Initial   3.42  |  0   |  0
Change   -x   |  +x | +x
Equi     3.42-x|  x   | .28+x


K_p= (x)(.28+x)/3.42-x

Am I going in the right direction or is it completely wrong? I'm not too sure if it is. Any help would be appreciated.

[rabolisk]

You're going in the right direction.

[Chocotaco]

Ok alright that's great to hear

So...


Kp= (x)(.28+x)/3.42-x=

x²+1.28x-3.42=0

Using the quadratic formula, I would get x= 1.32, -2.6. The first value 1.32 would make sense...so K_p would be 1.32? Would that be correct or missing a part?

Thanks

[rabolisk]

Sorry I misread the question. At equilibrium the partial pressure of AB is 0.28 atm. What you have tabled is if the initial partial pressure is 0.28 atm, which is unsolvable.

[Chocotaco]

Although I'm not quite sure what you mean exactly, but given the problem has no answer?

[rabolisk]

The problem is solvable. Note that K_p is the ratio of equilibrium partial pressures. You are given the equilibrium partial pressure of one of the products.

You interpreted the problem wrong.
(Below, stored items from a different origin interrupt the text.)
(* ===== verification/PluginsFindings.v ===== *)
(** * Where plugins depart from their intentions

    Runs of the server of PluginsScenario in which plugins.c, plugins-work.c or the handler of the
    builtin elements of plugins aborts, waits for ever, uses memory that is gone, or tells a caller
    something else than its documentation says. *)

From S2P Require Import Prelude Errors Types Views Writer ValueWrite ValueProbe Value Codec Payload Packet Typedescr ValueValidate.
From S2P Require Import Hashtable WaitingList PendingReqs Table Traits Registry RegistrySpec RegistryTheorems Clients Chunk Builders BuildersTheorems Names.
From S2P Require Import PluginData Server ServerScenario Introspection Builtins Plugins PluginsScenario.
From stdpp Require Import strings gmap list.

#[local] Open Scope list_scope.
#[local] Open Scope Z_scope.

#[local] Abbreviation E := plugin_server_env.

Definition result (l : list (sst (T := map_ptr) unit)) : res unit := (steps l plugin_base).1.

(** What other threads see of a run, without the events. *)
Definition outputs (l : list (sst (T := map_ptr) unit)) : list plugin_output :=
  omap (fun e => match e with EvPlugin (PvEvent _ _ _) => None | EvPlugin o => Some o | _ => None end) (sv_log (steps l plugin_base).2).

(** A write completes: the last one handed to libuv. *)
Definition last_written : sst (T := map_ptr) unit := fun s =>
  match rev (sv_writes s) with w :: l => on_write w None (set_writes (rev l) s) | [] => (Ok tt, s) end.

(** ** Lifetimes *)

(** A path that cannot be executed stops the server: the cleanup of a plugin that was never spawned
    is declared unreachable. *)
Lemma failed_spawn_aborts :
  let E := with_plugins sample_env no_such_file_env (fun _ => None) in
  result [dicey_server_spawn_plugin E spawn_path; loop_request_inbound E] = Fault AssertFailed.
Proof. intros E. evaluate. Qed.

(** So does a plugin that goes away after it has got its name and before it is ready. *)
Lemma crash_in_handshake_aborts : result (introduced ++ [on_read_end 1 None; pipe_closed 1]) = Fault AssertFailed.
Proof. evaluate. Qed.

(** The timer of the handshake is only stopped at its end, but expects that it has not begun. *)
Lemma slow_handshake_aborts : result (introduced ++ [timer_fires good_plugin_env 1]) = Fault AssertFailed.
Proof. evaluate. Qed.

(** A plugin whose name is refused is marked dead by the handler; the server then sets its state to
    running, and asserts that it is not dead. *)
Lemma refused_name_aborts :
  result (spawns ++ [client_got_packet E 1 plugin_hello; client_got_packet E 1 (introduces 2 (string_bytes "worker"%string))]) = Fault AssertFailed.
Proof. evaluate. Qed.

(** A plugin that was asked to quit and answers its last job is kicked, because it is no longer
    running; the cleanup of a plugin that quits is declared unreachable. *)
Lemma answer_while_quitting_aborts :
  result (working_on ++ [dicey_server_plugin_quit E plugin_name; inbound; client_got_packet E 1 (answers 6 0 ArgUnit); last_written; pipe_closed 1])
  = Fault AssertFailed.
Proof. evaluate. Qed.

(** The process of a plugin exits after the end of its pipe was seen, and a client has connected in
    between: the identifier is that of the new client, which is removed. *)
Lemma exit_removes_another_client :
  let before := (steps (ready ++ [on_read_end 1 None; on_connect E None]) plugin_base).2 in
  let after := (steps (exits 0) before).2 in
  dicey_client_list_get_client (sv_clients before) 0 = Some 5%nat /\ sv_closing before = [1%nat] /\
  dicey_client_list_get_client (sv_clients after) 0 = None /\ sv_closing after = [1%nat; 5%nat].
Proof. split_and!; evaluate. Qed.

(** When the pipe of a new plugin cannot be initialised its memory is freed twice. *)
Lemma failed_pipe_frees_twice {T : Type -> Type} `{Table T} (E : environment (T := T)) s c :
  e_malloc_ok E (sv_next s) = true -> (dicey_server_reserve_id (e_block_ok E) (sv_clients s)).1 = Ok c -> e_uv_pipe_err E (sv_next s) <> None ->
  (client_data_new_plugin E s).1 = Fault InvalidFree.
Proof.
  intros Hm Hr Hp. unfold client_data_new_plugin. cbn [sbind sget]. destruct (dicey_server_reserve_id _ _) as [r l]. cbn in Hr. subst r.
  cbn [sbind upd slift]. unfold malloc. cbn [sbind set_clients sv_next]. rewrite Hm. destruct (e_uv_pipe_err E (sv_next s)); [|done].
  unfold client_write, plugin_write, ignore, attempt, dicey_client_data_cleanup, finish_client_data_cleanup, client_read, upd. unfold sbind at 1 2 3 4 5 6.
  cbn [sv_heap set_clients set_plugins set_heap]. rewrite lookup_insert_eq. cbn [cd_cleanup_cb]. unfold sbind. cbn. by rewrite lookup_insert_eq.
Qed.

(** ** Jobs *)

(** A job for a plugin that does not exist: its callback is told, then [free] gets a pointer into
    the middle of a block. *)
Lemma unknown_plugin_frees_wrong :
  let l := ready ++ [dicey_server_plugin_send_work E [65] (ArgI32 7) user_on_done 42; inbound] in
  result l = Fault InvalidFree /\ outputs l = [PvWorkDone None 42 None DICEY_ENOENT None].
Proof. split; evaluate. Qed.

(** A job for any plugin, while a plugin has not said its name yet: NULL is compared with a string. *)
Lemma unnamed_plugin_compared :
  result (spawns ++ [dicey_server_plugin_send_work E plugin_name (ArgI32 7) user_on_done 42; inbound]) = Fault NullDeref.
Proof. evaluate. Qed.

(** A plugin stops the server with an answer when it is not ready, or when it never got a job. *)
Lemma early_answer_aborts :
  result (introduced ++ [client_got_packet E 1 (answers 4 0 ArgUnit)]) = Fault AssertFailed /\
  result (ready ++ [client_got_packet E 1 (answers 6 0 ArgUnit)]) = Fault AssertFailed.
Proof. split; evaluate. Qed.

(** A job that follows a request for a client in the queue is taken for one of that client and
    dropped: its callback is never called, and a thread that waits for it waits for ever. *)
Lemma job_after_response_lost :
  let l := ready ++ [submit_new E (loop_send_response sample_signal) (Some 0) None;
    dicey_server_plugin_send_work_and_wait E plugin_name (ArgI32 7) 42; inbound] in
  result l = Ok tt /\ outputs l = [] /\ sv_queue (steps l plugin_base).2 = [].
Proof. split_and!; evaluate. Qed.

(** A spawn in the same place fails an assertion. *)
Lemma spawn_after_response_aborts :
  result (ready ++ [submit_new E (loop_send_response sample_signal) (Some 0) None; dicey_server_spawn_plugin E spawn_path; inbound]) = Fault AssertFailed.
Proof. evaluate. Qed.

(** So does a request about plugins that is in the queue when the server stops. *)
Lemma stop_with_request_aborts : result [dicey_server_stop E; dicey_server_spawn_plugin E spawn_path; inbound] = Fault AssertFailed.
Proof. evaluate. Qed.

(** ** Other calls *)

(** Killing a plugin: the loop waits for a semaphore that only the loop posts. *)
Lemma kill_waits_for_itself : result (ready ++ [dicey_server_plugin_kill E plugin_name; inbound]) = OutOfFuel.
Proof. evaluate. Qed.

(** Asking a plugin that does not exist to quit: the thread that waits is woken and its result is
    not set, so that it reports success. *)
Lemma quit_unknown_reports_success :
  outputs (ready ++ [dicey_server_plugin_quit_and_wait E [65] 1 2 None; inbound]) = [PvPosted 1].
Proof. evaluate. Qed.

(** The exit status is written after the thread that waits for it was woken. *)
Lemma status_written_late :
  outputs (ready ++ [dicey_server_plugin_quit_and_wait E plugin_name 1 2 (Some 3%nat); inbound] ++ exits 5) =
  [PvResult 2 DICEY_OK; PvPosted 1; PvRetval 3 5].
Proof. evaluate. Qed.

Definition lists (seq : Z) : dicey_packet :=
  plugin_message DICEY_OP_EXEC seq DICEY_SERVER_PATH DICEY_PLUGINMANAGER_TRAIT_NAME DICEY_PLUGINMANAGER_LISTPLUGINS_OP_NAME ArgUnit.

Definition answer_to (l : list (sst (T := map_ptr) unit)) : option dicey_packet :=
  match rev (sv_log (steps l plugin_base).2) with EvSent _ p :: _ => Some p | _ => None end.

(** A client that lists the plugins is told that there are none; the list is made later, in
    variables of a function that has returned. *)
Lemma list_is_empty :
  answer_to (ready ++ [client_got_packet E 1 (lists 6)]) =
    Some (plugin_message DICEY_OP_RESPONSE 6 DICEY_SERVER_PATH DICEY_PLUGINMANAGER_TRAIT_NAME DICEY_PLUGINMANAGER_LISTPLUGINS_OP_NAME (ArgArray DICEY_TYPE_PAIR [])) /\
  result (ready ++ [client_got_packet E 1 (lists 6); inbound]) = Fault UseAfterFree.
Proof. split; evaluate. Qed.

(** Counting the plugins without a buffer, which is documented, when there are none. *)
Lemma count_none_aborts : result [on_connect E None; dicey_server_list_plugins E (Some 9%nat) None 0; inbound] = Fault NullDeref.
Proof. evaluate. Qed.

(** The property that is said to be the path of the executable is the path of the object, and not a
    string. *)
Lemma path_property_wrong :
  answer_to (ready ++ [client_got_packet E 1
    (match written_packet (fun _ => true) DICEY_OP_GET 6 (Some plugin_object) (mk_selector (Some DICEY_PLUGIN_TRAIT_NAME) (Some DICEY_PLUGIN_PATH_PROP_NAME)) None
     with Ok p => p | _ => DICEY_EMPTY_PACKET end)]) =
    Some (plugin_message DICEY_OP_RESPONSE 6 plugin_object DICEY_PLUGIN_TRAIT_NAME DICEY_PLUGIN_PATH_PROP_NAME (ArgPath (Some plugin_object))).
Proof. evaluate. Qed.

(** The signature of the command signal is not that of the commands. *)
Lemma command_signature_wrong :
  dicey_value_is_compatible_with 10
    (match dicey_packet_as_message (plugin_message DICEY_OP_SIGNAL 1 plugin_object DICEY_PLUGIN_TRAIT_NAME PLUGIN_COMMAND_SIGNAL_NAME PLUGIN_CMD_ARG) with
     | Ok m => msg_value m | _ => zero_value end) (string_bytes "(tcv)"%string) = Ok false.
Proof. evaluate. Qed.

(** The comment asks for at least two characters. *)
Lemma one_letter_is_a_name : dicey_string_is_valid_plugin_name (Some (string_bytes "W"%string)) = true.
Proof. evaluate. Qed.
Your calculations would be correct if you were given the initial partial pressure of AB. But this would not be solvable. Basically I mistakenly said you were doing the right thing when you were not. My apologies.

[Chocotaco]

I appreciate for helping out but I don't know what else to do. Maybe I'm over thinking but I tried something else and doubt it was even right. Basically did this:

      A3B5 <--> A2B4  +  AB

Initial   3.42  |  0   |  0
Change   -x   |  +x | +x
Equi     3.42-x|  x   | x

x2/3.42-x= Kp

[rabolisk]

That is correct, except you're given one more information.